They will fast on that day


REFLECTIONS TODAY

Gird your loins

The only fast prescribed in the Torah of Moses was that of the Yom Kippur or the Day of Atonement (Lv 16:31). Regular fasting became common in later Judaism when pious Jews fasted twice a week out of devotion. Some occasionally fasted out of grief. However, some fasted for a reason Jesus warns against in the Gospel: to win the admiration of neighbors who would regard them as men of superior piety. This is manifested through obvious outside signs: exaggeration of traditional signs of fasting, like putting ashes on heads, or disfiguring one’s appearance. 

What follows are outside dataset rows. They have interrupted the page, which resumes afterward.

(** Adding a cluster without a topology: a name that, as a pattern, matches a cluster
    is refused; any other name gets a new row with an empty topology, and the current
    cluster stays. *)
Theorem add_spec (D : Driver) (os : OS) (o : MapOrder) (parse_hosts : string → option Hosts_)
    (parse : string → option Topology_) (stack : nat) (uuid : nat → string) (md5 : string → string)
    (file : string → option (option string)) (id : string) (cli : DingoCli) (name desc : string)
    (absent : bool) (d : DB) :
  (∀ n, fault n = None) → db_ok d → ids_left d →
  let out := runAdd os parse_hosts parse stack uuid md5 file id cli (mkAddOptions name desc "" absent) d in
  ((∃ n, is_Some (sp_clusters (abs d) !! n) ∧ like name n = true) →
     out.1 = Err (ECode ERR_CLUSTER_ALREADY_EXIST) ∧ abs out.2 = abs d) ∧
  ((∀ n, is_Some (sp_clusters (abs d) !! n) → like name n = false) →
     out.1 = Ok tt ∧ spec_step (OInsertCluster name id desc "") (abs d) None (abs out.2)).
Proof.
  intros Hf Hd Hs. unfold runAdd. cbn [ao_name ao_descriotion ao_filename].
  destruct (GetClusters_Ok Hf name d Hd) as (l & Hl & Hin & Hall).
  rewrite (bind_Ok_M _ _ _ l (tick d)) by by apply as_code_Ok. split.
  - intros (n & Hn & Hlike). pose proof (Hall n Hn Hlike) as Hm.
    rewrite decide_True by (by intros ->; apply elem_of_nil in Hm). done.
  - intros Hno. assert (l = []) as ->.
    { destruct l as [|c l]; [done|]. destruct (Hin c) as [Hc Hlike]; [left|].
      rewrite Hno in Hlike; eauto. done. }
    rewrite decide_False by naive_solver.
    rewrite (bind_Ok_M _ _ _ "" (tick d)) by done. rewrite (bind_Ok_M _ _ _ tt (tick d)) by done.
    assert (sp_clusters (abs d) !! name = None) as Hnone.
    { destruct (sp_clusters (abs d) !! name) eqn:E; [|done]. exfalso.
      assert (like name name = false) as Hx by eauto. by rewrite like_refl in Hx. }
    destruct (exec_Ok Hf (OInsertCluster name id desc "") (tick d) None
      (set_clusters (abs d) (<[name := mkClusterInfo (seq_ (t_clusters d) + 1) id desc "" ""]>
        (sp_clusters (abs d))) (sp_current (abs d))) Hd Hs) as (r & d' & He & Hd' & Ha).
    { split; [done|]. split; [done|]. eexists. split; [|done].
      destruct Hd as (_ & _ & (Hn & Hi & _) & _).
      intros n c (r & Hr & _ & <-)%(tab_lookup c_Name cluster_val); [|done].
      by eapply (ids_ok_fresh c_Id). }
    apply exec_unit_Ok in He. rewrite (as_code_Ok _ _ _ _ _ He). destruct Ha as [-> Ha]. by split.
Qed.

(** ** Where pattern and name differ *)

(** A cluster [prodx1], and a cluster [prod_1] with a running service. *)
Definition two_prods : DB := (exec_all (H := sample_driver)
  [OInsertCluster "prodx1" "u1" "" ""; OInsertCluster "prod_1" "u2" "" ""; OCheckoutCluster "prod_1";
   OInsertService 2 "s1" "c1"] empty_db).2.

(** [rm prod_1] without force deletes that cluster although a container of it runs: the
    services it looks at are those of [prodx1], which the name matches as a pattern. *)
Theorem remove_active_cluster :
  let out := runRemove (H := sample_driver) true "prod_1" false two_prods in
  sp_services (abs two_prods) !! "s1" = Some (2%Z, "c1") ∧
  (ci_Id <$> sp_clusters (abs two_prods) !! "prod_1") = Some 2%Z ∧
  out.1 = Ok tt ∧ sp_clusters (abs out.2) !! "prod_1" = None ∧ sp_current (abs out.2) = None.
Proof. split_and!; vm_compute; reflexivity. Qed.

Jesus’ followers will fast, and Jesus teaches them why and how. They will fast in solidarity with him, the bridegroom who will someday be taken away from them when he undergoes his passion. Their fasting will not take another form of disguise. Still, joy—neither fasting nor grief—is the mark of their discipleship. Jesus inaugurates a new relationship with God marked by the joy of salvation, akin to the joy of the wedding banquet. 


Do you fast at all? For what reason? What good does fasting do to your soul?

 

First Reading • Heb 5:1-10 

Brothers and sisters: Every high priest is taken from among men and made their representative before God, to offer gifts and sacrifices for sins. He is able to deal patiently with the ignorant and erring, for he himself is beset by weakness and so, for this reason, must make sin offerings for himself as well as for the people. No one takes this honor upon himself but only when called by God, just as Aaron was. In the same way, it was not Christ who glorified himself in becoming high priest, but rather the one who said to him: You are my son; this day I have begotten you; just as he says in another place: You are a priest forever according to the order of Melchizedek. In the days when he was in the flesh, he offered prayers and supplications with loud cries and tears to the one who was able to save him from death, and he was heard because of his reverence. Son though he was, he learned obedience from what he suffered; and when he was made perfect, he became the source of eternal salvation for all who obey him, declared by God high priest according to the order of Melchizedek.

 

Responsorial Psalm • Ps 110 

“You are a priest for ever, in the line of Melchizedek.”

 

Gospel • Mk 2:18-22 

The disciples of John and of the Pharisees were accustomed to fast. People came to Jesus and objected, “Why do the disciples of John and the disciples of the Pharisees fast, but your disciples do not fast?” Jesus answered them, “Can the wedding guests fast while the bridegroom is with them? As long as they have the bridegroom with them they cannot fast. But the days will come when the bridegroom is taken away from them, and then they will fast on that day. No one sews a piece of unshrunken cloth on an old cloak. If he does, its fullness pulls away, the new from the old, and the tear gets worse. Likewise, no one pours new wine into old wineskins. Otherwise, the wine will burst the skins, and both the wine and the skins are ruined. Rather, new wine is poured into fresh wineskins.”